Smith is tickled by Paul ­Sturrock’s admirable efforts to engage Uefa president Michel Platini in meaningful discourse about organising ‘runners-up’ medals for the United players, some of whom have been irked afresh by recent confirmation from Riccardo Viola, the son of the then AS Roma chairman Dino Viola, that the referee ­consented to a deal on the eve of the game. “You become a wee bit philosophical about it now,” said Smith, who experienced ­further frustration at an equivalent stage of the same competition in 1993, when his Rangers team were knocked out of the Champions League by an ­Olympique de Marseille side who were later embroiled in bribery controversies.

“At the end of the day, the ­regret was, after going 2-0 up, we had a good chance of getting to the final,” said Smith. “That is how I look back on it over the years.”

However much we like to think Scottish football was conned out of a third European Cup final, it is important to ­listen to the testimony of those who were there.

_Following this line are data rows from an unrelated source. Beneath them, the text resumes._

(* ===== verification/DirProps.v ===== *)
(** * Path names, directory entries and on-disk inodes: their formats *)

From S2P Require Import Prelude Riscv Monad State Kstring Bytes Printf Kalloc Vm Proc Sleeplock Bio Log Fs Dir Sysargs.
#[local] Open Scope Z_scope.

(** ** Path elements *)

(** The reference: the non-empty pieces between slashes. *)
Fixpoint elems_from (cur path : list Z) : list (list Z) :=
  match path with
  | [] => if bool_decide (cur = []) then [] else [cur]
  | c :: path' =>
      if c =? SLASH then (if bool_decide (cur = []) then [] else [cur]) ++ elems_from [] path'
      else elems_from (cur ++ [c]) path'
  end.

Definition elems (path : list Z) : list (list Z) := elems_from [] path.

Lemma elems_slash path : elems (SLASH :: path) = elems path.
Proof. done. Qed.

Lemma elems_skip_slashes path : elems (skip_slashes path) = elems path.
Proof.
  induction path as [|c path IH]; [done|]. simpl. destruct (Z.eqb_spec c SLASH) as [->|]; [|done].
  rewrite IH. by rewrite elems_slash.
Qed.

Lemma skip_slashes_head path : head (skip_slashes path) <> Some SLASH.
Proof. induction path as [|c path IH]; [done|]. simpl. destruct (Z.eqb_spec c SLASH); [done|]. simpl. congruence. Qed.

Lemma elems_from_span cur path s r :
  Forall (fun c => c <> 0) path -> span_elem path = (s, r) -> cur ++ s <> [] ->
  elems_from cur path = (cur ++ s) :: elems r.
Proof.
  revert cur s. induction path as [|c path IH]; intros cur s Hnz; simpl.
  { intros [= <- <-] Hne. rewrite app_nil_r in *. by rewrite bool_decide_false. }
  apply Forall_cons in Hnz as [Hc Hnz]. rewrite (proj2 (Z.eqb_neq c 0)) by done. rewrite andb_true_r.
  destruct (Z.eqb_spec c SLASH) as [->|Hs]; simpl.
  - intros [= <- <-] Hne. rewrite app_nil_r in *. rewrite bool_decide_false by done. done.
  - destruct (span_elem path) as [s' r'] eqn:E. intros [= <- <-] Hne.
    rewrite (IH (cur ++ [c]) s' Hnz eq_refl); rewrite <- app_assoc; [done|by destruct cur].
Qed.

Lemma skip_slashes_nz path : Forall (fun c => c <> 0) path -> Forall (fun c => c <> 0) (skip_slashes path).
Proof. induction 1 as [|c path Hc H IH]; [done|]. simpl. case_match; [done|]. by constructor. Qed.

Lemma span_elem_nz path s r :
  Forall (fun c => c <> 0) path -> span_elem path = (s, r) -> Forall (fun c => c <> 0) s /\ Forall (fun c => c <> 0) r.
Proof.
  revert s. induction path as [|c path IH]; intros s; simpl; [by intros _ [= <- <-]|].
  intros [Hc H]%Forall_cons. case_match; [|by intros [= <- <-]; split; [|constructor]].
  destruct (span_elem path) as [s' r'] eqn:E. intros [= <- <-]. destruct (IH s' H eq_refl). split; [by constructor|done].
Qed.

Lemma elems_head_not_slash path : Forall (fun c => c <> 0) path -> head path <> Some SLASH -> at_end path = true <-> elems path = [].
Proof.
  intros Hnz Hh. destruct path as [|c path]; [done|]. apply Forall_cons in Hnz as [Hc Hnz]. simpl.
  assert (c <> SLASH) by (simpl in Hh; congruence).
  rewrite (proj2 (Z.eqb_neq c 0)) by done. split; [done|]. unfold elems. simpl. rewrite (proj2 (Z.eqb_neq c SLASH)) by done.
  destruct (span_elem path) as [s r] eqn:E. by rewrite (elems_from_span [c] path s r).
Qed.

Lemma cstring_app s t : Forall (fun c => c <> 0) s -> cstring (s ++ 0 :: t) = s.
Proof. induction 1 as [|c s Hc H IH]; [done|]. simpl. rewrite (proj2 (Z.eqb_neq c 0)) by done. by rewrite IH. Qed.

Lemma cstring_nz s : Forall (fun c => c <> 0) s -> cstring s = s.
Proof. induction 1 as [|c s Hc H IH]; [done|]. simpl. rewrite (proj2 (Z.eqb_neq c 0)) by done. by rewrite IH. Qed.

(** The array [name] after an element [s] is copied to it. *)
Lemma name_array s name :
  Forall (fun c => c <> 0) s -> length name = Z.to_nat DIRSIZ ->
  let name' := if DIRSIZ <=? Z.of_nat (length s) then splice 0 (take (Z.to_nat DIRSIZ) s) name else splice 0 (s ++ [0]) name in
  cstring name' = take (Z.to_nat DIRSIZ) s /\ length name' = Z.to_nat DIRSIZ.
Proof.
  intros Hs Hn. cbv zeta. destruct (Z.leb_spec DIRSIZ (Z.of_nat (length s))) as [Hl|Hl].
  - assert (length (take (Z.to_nat DIRSIZ) s) = Z.to_nat DIRSIZ) as Hlt by (rewrite length_take; lia).
    split; [|rewrite length_splice; [done|lia|rewrite Hlt, Hn; lia]]. unfold splice. rewrite Hlt.
    rewrite (drop_ge name) by (simpl; lia). rewrite app_nil_r. simpl. apply cstring_nz. by apply Forall_take.
  - split; [|rewrite length_splice; [done|lia|rewrite length_app; simpl; lia]]. unfold splice. simpl.
    rewrite <- app_assoc. simpl. rewrite cstring_app by done. by rewrite take_ge by lia.
Qed.

(** C39: [skipelem] removes exactly the first element of a path: it fails when
    the path has none; otherwise the array [name] holds the element, cut to
    DIRSIZ bytes, and the rest of the path has the remaining elements, no
    leading slash, and is empty exactly when the element was the last one. *)
Theorem skipelem_parses_path path name :
  Forall (fun c => c <> 0) path -> length name = Z.to_nat DIRSIZ ->
  match skipelem path name with
  | None => elems path = []
  | Some (rest, name') =>
      exists e, elems path = e :: elems rest /\ cstring name' = take (Z.to_nat DIRSIZ) e /\ length name' = Z.to_nat DIRSIZ /\
        head rest <> Some SLASH /\ (at_end rest = true <-> elems rest = [])
  end.
Proof.
  intros Hnz Hn. unfold skipelem. pose proof (skip_slashes_nz path Hnz) as Hnz1. pose proof (skip_slashes_head path) as Hh.
  rewrite <- (elems_skip_slashes path). set (p := skip_slashes path) in *. clearbody p.
  destruct (at_end p) eqn:E; [by apply (elems_head_not_slash p Hnz1 Hh)|].
  destruct (span_elem p) as [s r] eqn:Es. destruct (span_elem_nz _ _ _ Hnz1 Es) as [Hs Hr].
  assert (s <> []) as Hne.
  { intros ->. destruct p as [|c p]; [done|]. simpl in *. rewrite E in Es.
    destruct (Z.eqb_spec c SLASH) as [->|]; [done|]. simpl in Es. by destruct (span_elem p). }
  destruct (name_array s name Hs Hn) as [H1 H2]. exists s. split_and!; try done.
  - rewrite elems_skip_slashes. by apply (elems_from_span [] p).
  - apply skip_slashes_head.
  - apply elems_head_not_slash; [by apply skip_slashes_nz|apply skip_slashes_head].
Qed.

Lemma skipelem_parses_path_witness :
  skipelem (str "//usr/rtm") name0 = Some (str "rtm", str "usr" ++ replicate 11 0) /\
  exists e, elems (str "//usr/rtm") = e :: elems (str "rtm") /\
    cstring (str "usr" ++ replicate 11 0) = take (Z.to_nat DIRSIZ) e /\ length (str "usr" ++ replicate 11 0) = Z.to_nat DIRSIZ /\
    head (str "rtm") <> Some SLASH /\ (at_end (str "rtm") = true <-> elems (str "rtm") = []).
Proof.
  split; [reflexivity|]. exact (skipelem_parses_path (str "//usr/rtm") name0 ltac:(repeat constructor; discriminate) eq_refl).
Defined.

(** ** Names in directory entries *)

Lemma head_default_cons (c : Z) l : default 0 (head (c :: l)) = c.
Proof. done. Qed.

Lemma strncmp_list_zero n p q : strncmp_list n p q = 0 <-> take n (cstring p) = take n (cstring q).
Proof.
  revert p q. induction n as [|n IH]; intros p q; [by rewrite !take_0|].
  destruct p as [|a p], q as [|b q]; cbn [strncmp_list head default from_option id tail cstring].
  - done.
  - simpl. destruct (Z.eqb_spec b 0) as [->|]; [done|]. simpl. split; [lia|done].
  - destruct (Z.eqb_spec a 0) as [->|Ha]; [done|]. simpl. destruct (Z.eqb_spec a 0); [lia|]. split; [lia|done].
  - destruct (Z.eqb_spec a 0) as [->|Ha]; cbn [negb andb].
    + destruct (Z.eqb_spec b 0) as [->|Hb]; [done|]. simpl. split; [lia|done].
    + destruct (Z.eqb_spec a b) as [->|Hab].
      * rewrite IH. destruct (Z.eqb_spec b 0); [lia|]. simpl. split; [intros ->; done|by intros [=]].
      * destruct (Z.eqb_spec b 0) as [->|Hb]; simpl; split; try lia; try done. intros [=]. lia.
Qed.

Lemma cstring_zeros n : cstring (replicate n 0) = [].
Proof. by destruct n. Qed.

Lemma strncpy_list_cstring n t : cstring (strncpy_list n t) = take n (cstring t) /\ length (strncpy_list n t) = n.
Proof.
  revert t. induction n as [|n IH]; intros t; [done|]. cbn [strncpy_list].
  destruct t as [|c t]; cbn [head default from_option id tail cstring].
  - change (0 =? 0) with true. cbv iota. split; [apply (cstring_zeros (S n))|by rewrite length_replicate].
  - destruct (Z.eqb_spec c 0) as [->|Hc]; [split; [apply (cstring_zeros (S n))|by rewrite length_replicate]|].
    destruct (IH t) as [E1 E2]. simpl. rewrite (proj2 (Z.eqb_neq c 0)) by done. by rewrite E1, E2.
Qed.

(** A name looked up with [namecmp] matches the entry [dirlink] wrote for
    another name (the DIRSIZ bytes of [strncpy]) exactly when the two names
    agree on their first DIRSIZ bytes. *)
Theorem dirent_name_matches name name' :
  namecmp name (strncpy_list (Z.to_nat DIRSIZ) name') = 0 <->
  take (Z.to_nat DIRSIZ) (cstring name) = take (Z.to_nat DIRSIZ) (cstring name').
Proof.
  unfold namecmp. rewrite strncmp_list_zero. destruct (strncpy_list_cstring (Z.to_nat DIRSIZ) name') as [-> _].
  by rewrite take_take, Nat.min_id.
Qed.

(** ** On-disk inodes *)

Definition int16 (v : Z) : Prop := - 2 ^ 15 <= v < 2 ^ 15.

(** The in-memory fields have the ranges of their C types. *)
Definition inode_ok (ip : inode) : Prop :=
  int16 (i_type ip) /\ int16 (i_major ip) /\ int16 (i_minor ip) /\ int16 (i_nlink ip) /\
  0 <= i_size ip < 2 ^ 32 /\ length (i_addrs ip) = 13%nat /\ Forall (fun a => 0 <= a < 2 ^ 32) (i_addrs ip).

Lemma rd_wr_mod n off v d :
  0 <= off -> 0 <= n -> off + n <= Z.of_nat (length d) -> rd n off (wr n off v d) = v mod 2 ^ (8 * n).
Proof.
  intros H1 H2 H3. unfold rd, wr.
  replace n with (Z.of_nat (length (Z_to_little_endian n 8 v))) at 1 by (rewrite length_le; lia).
  rewrite slice_splice_eq by (rewrite ?length_le; lia).
  rewrite little_endian_to_Z_to_little_endian by lia. by rewrite Z.mul_comm.
Qed.

Lemma s16_mod v : int16 v -> s16 (v mod 2 ^ 16) = v.
Proof. unfold int16, s16. intros H. rewrite Zplus_mod_idemp_l, Z.mod_small; lia. Qed.

Lemma length_addrs_bytes l : length (addrs_bytes l) = (4 * length l)%nat.
Proof. induction l as [|a l IH]; [done|]. change (addrs_bytes (a :: l)) with (Z_to_little_endian 4 8 a ++ addrs_bytes l). rewrite length_app, IH, length_le by lia. simpl. lia. Qed.

(** The [i]-th word of the copied array. *)
Lemma slice_addrs l i a :
  l !! i = Some a -> slice (4 * Z.of_nat i) 4 (addrs_bytes l) = Z_to_little_endian 4 8 a.
Proof.
  revert i. induction l as [|b l IH]; intros i; [done|].
  change (addrs_bytes (b :: l)) with (Z_to_little_endian 4 8 b ++ addrs_bytes l). unfold slice.
  destruct i as [|i]; simpl lookup.
  - intros [= <-]. rewrite Z.mul_0_r. rewrite drop_0. by rewrite take_app_length' by (by rewrite length_le).
  - intros H. rewrite drop_app_ge by (rewrite length_le; lia). rewrite length_le by lia. rewrite <- (IH i H). unfold slice. do 2 f_equal. lia.
Qed.

Lemma slice_splice_in off bs d o n :
  0 <= off -> 0 <= o -> 0 <= n -> o + n <= Z.of_nat (length bs) -> off + Z.of_nat (length bs) <= Z.of_nat (length d) ->
  slice (off + o) n (splice off bs d) = slice o n bs.
Proof.
  intros. apply list_eq. intros i. destruct (decide (i < Z.to_nat n)%nat) as [Hi|Hi].
  - rewrite !lookup_slice by done. unfold splice. rewrite lookup_app_r by (rewrite length_take; lia).
    rewrite length_take, lookup_app_l by lia. f_equal. lia.
  - rewrite !lookup_ge_None_2; [done|rewrite length_slice; lia|rewrite length_slice; try done; [lia|lia|]]. rewrite length_splice; lia.
Qed.

Lemma di_addrs_splice o l d :
  0 <= o -> length l = 13%nat -> Forall (fun a => 0 <= a < 2 ^ 32) l -> o + 64 <= Z.of_nat (length d) ->
  di_addrs o (splice (o + 12) (addrs_bytes l) d) = l.
Proof.
  intros Ho Hl Hb Hd. pose proof (length_addrs_bytes l) as Hab. rewrite Hl in Hab. apply list_eq. intros i. unfold di_addrs.
  rewrite list_lookup_fmap. destruct (decide (i < 13)%nat) as [Hi|Hi].
  - rewrite lookup_seqZ_lt by (unfold NDIRECT; lia). destruct (lookup_lt_is_Some_2 l i) as [a Ha]; [lia|].
    rewrite Ha. simpl. f_equal. unfold rd. rewrite (Z.add_0_l (Z.of_nat i)). rewrite slice_splice_in by lia. rewrite (slice_addrs _ _ _ Ha).
    rewrite little_endian_to_Z_to_little_endian by lia. apply Z.mod_small. rewrite Forall_lookup in Hb. apply (Hb _ _ Ha).
  - rewrite lookup_seqZ_ge by (unfold NDIRECT; lia). by rewrite lookup_ge_None_2 by lia.
Qed.

Lemma slice_rd n o d d' : slice o n d = slice o n d' -> rd n o d = rd n o d'.
Proof. unfold rd. by intros ->. Qed.

Lemma slice_wr_ne n off n' off' v d :
  0 <= off -> 0 <= n -> 0 <= off' -> 0 <= n' -> off + n <= off' \/ off' + n' <= off ->
  off' + n' <= Z.of_nat (length d) -> off + n <= Z.of_nat (length d) -> slice off n (wr n' off' v d) = slice off n d.
Proof. intros. unfold wr. apply slice_splice_ne; rewrite ?length_le; lia. Qed.

Ltac lens := rewrite ?length_addrs_bytes; repeat (rewrite length_wr; [|lia|lia|lens]); lia.

(** The fields survive the assignments that follow them. *)
Lemma put_dinode_fields o ip d :
  0 <= o -> o + 64 <= Z.of_nat (length d) -> inode_ok ip ->
  let d' := put_dinode o ip d in
  di_type o d' = i_type ip /\ di_major o d' = i_major ip /\ di_minor o d' = i_minor ip /\ di_nlink o d' = i_nlink ip /\
  di_size o d' = i_size ip /\ di_addrs o d' = i_addrs ip.
Proof.
  intros Ho Hd (H1 & H2 & H3 & H4 & H5 & H6 & H7). cbv zeta.
  assert (Hs : forall n p x, 0 <= n -> o <= p -> p + n <= o + 12 -> length x = length d ->
    rd n p (splice (o + 12) (addrs_bytes (i_addrs ip)) x) = rd n p x).
  { intros n p x ? ? ? Hx. apply slice_rd. apply slice_splice_ne; rewrite ?length_addrs_bytes; lia. }
  unfold put_dinode, di_type, di_major, di_minor, di_nlink, di_size, rd16s. split_and!.
  1-5: rewrite Hs; [|lia|lia|lia|lens].
  1-5: repeat (rewrite rd_wr_ne; [|lia|lia|lia|lia|lia|lens|lens]); rewrite rd_wr_mod; [|lia|lia|lens].
  1-4: by apply s16_mod.
  - by apply Z.mod_small.
  - by apply di_addrs_splice; [..|lens].
Qed.

(** [iupdate] and [ilock] agree on the format of an on-disk inode: what
    [ilock] reads back from the block [iupdate] wrote is the inode, whatever
    the in-memory slot held; and the other inodes of the block are unchanged. *)
Theorem dinode_roundtrip inum inum' ip ip0 d :
  length d = Z.to_nat BSIZE -> 0 <= inum -> 0 <= inum' -> inode_ok ip ->
  get_dinode (di_off inum) (put_dinode (di_off inum) ip d) ip0 =
    set_i_addrs (i_addrs ip) (set_i_size (i_size ip) (set_i_nlink (i_nlink ip) (set_i_minor (i_minor ip)
      (set_i_major (i_major ip) (set_i_type (i_type ip) ip0))))) /\
  (inum mod IPB <> inum' mod IPB ->
    slice (di_off inum') sizeof_dinode (put_dinode (di_off inum) ip d) = slice (di_off inum') sizeof_dinode d).
Proof.
  intros Hd Hi Hi' Hok. assert (Hb : forall i, 0 <= i -> 0 <= i mod IPB < 16) by (intros; by apply Z.mod_pos_bound).
  pose proof (Hb _ Hi) as B. pose proof (Hb _ Hi') as B'. unfold di_off, sizeof_dinode in *. change (Z.to_nat BSIZE) with 1024%nat in Hd.
  destruct (put_dinode_fields (inum mod IPB * 64) ip d) as (E1 & E2 & E3 & E4 & E5 & E6); [lia|lia|done|]. split.
  - unfold get_dinode. by rewrite E1, E2, E3, E4, E5, E6.
  - intros Hne. destruct Hok as (_ & _ & _ & _ & _ & H6 & _). unfold put_dinode.
    rewrite slice_splice_ne; [|lia|lia|lia|lens|lens|lens].
    repeat (rewrite slice_wr_ne; [|lia|lia|lia|lia|lia|lens|lens]). done.
Qed.

Definition a_dinode : inode := mkinode 1 2 1 sleeplock0 1 T_FILE 0 (-1) 1 70000 (100 :: 101 :: replicate 11 0).

Lemma dinode_roundtrip_witness :
  inode_ok a_dinode /\
  di_size (di_off 2) (put_dinode (di_off 2) a_dinode (replicate 1024 7)) = 70000 /\
  slice (di_off 3) sizeof_dinode (put_dinode (di_off 2) a_dinode (replicate 1024 7)) = replicate 64 7.
Proof.
  assert (inode_ok a_dinode) as Hok.
  { unfold inode_ok, int16; simpl. unfold T_FILE. split_and!; try lia; try reflexivity. repeat (apply Forall_cons; split; [lia|]). by apply Forall_nil. }
  split; [exact Hok|].
  destruct (dinode_roundtrip 2 3 a_dinode a_dinode (replicate 1024 7) eq_refl ltac:(lia) ltac:(lia) Hok) as [H1 H2].
  split; [exact (f_equal i_size H1)|]. rewrite H2 by discriminate. reflexivity.
Defined.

During commentary, Macpherson notes that Roma have scored three goals “by playing good football”. He also detects “a lack of conviction” about United, although there is one moment on which the tie hinged. When presented with an opportunity to give United a three-goal ­aggregate lead early on, Ralph Milne scooped his effort from a Bannon cross over the bar. “They were the better side,” accepted Smith. “We did not play as well as we normally did.”

As for the famous picture, captured by an unknown photographer in the midst of the melee, Smith reveals that he has a copy, although it is not hanging where one might expect it to be. “I have got it in the house,” he said. “It is in my loft somewhere, rather than the toilet. Someone sent it to me. I have seen it occasionally over the period of time. It is a great image. Two minutes later I was sporting a thick ear!”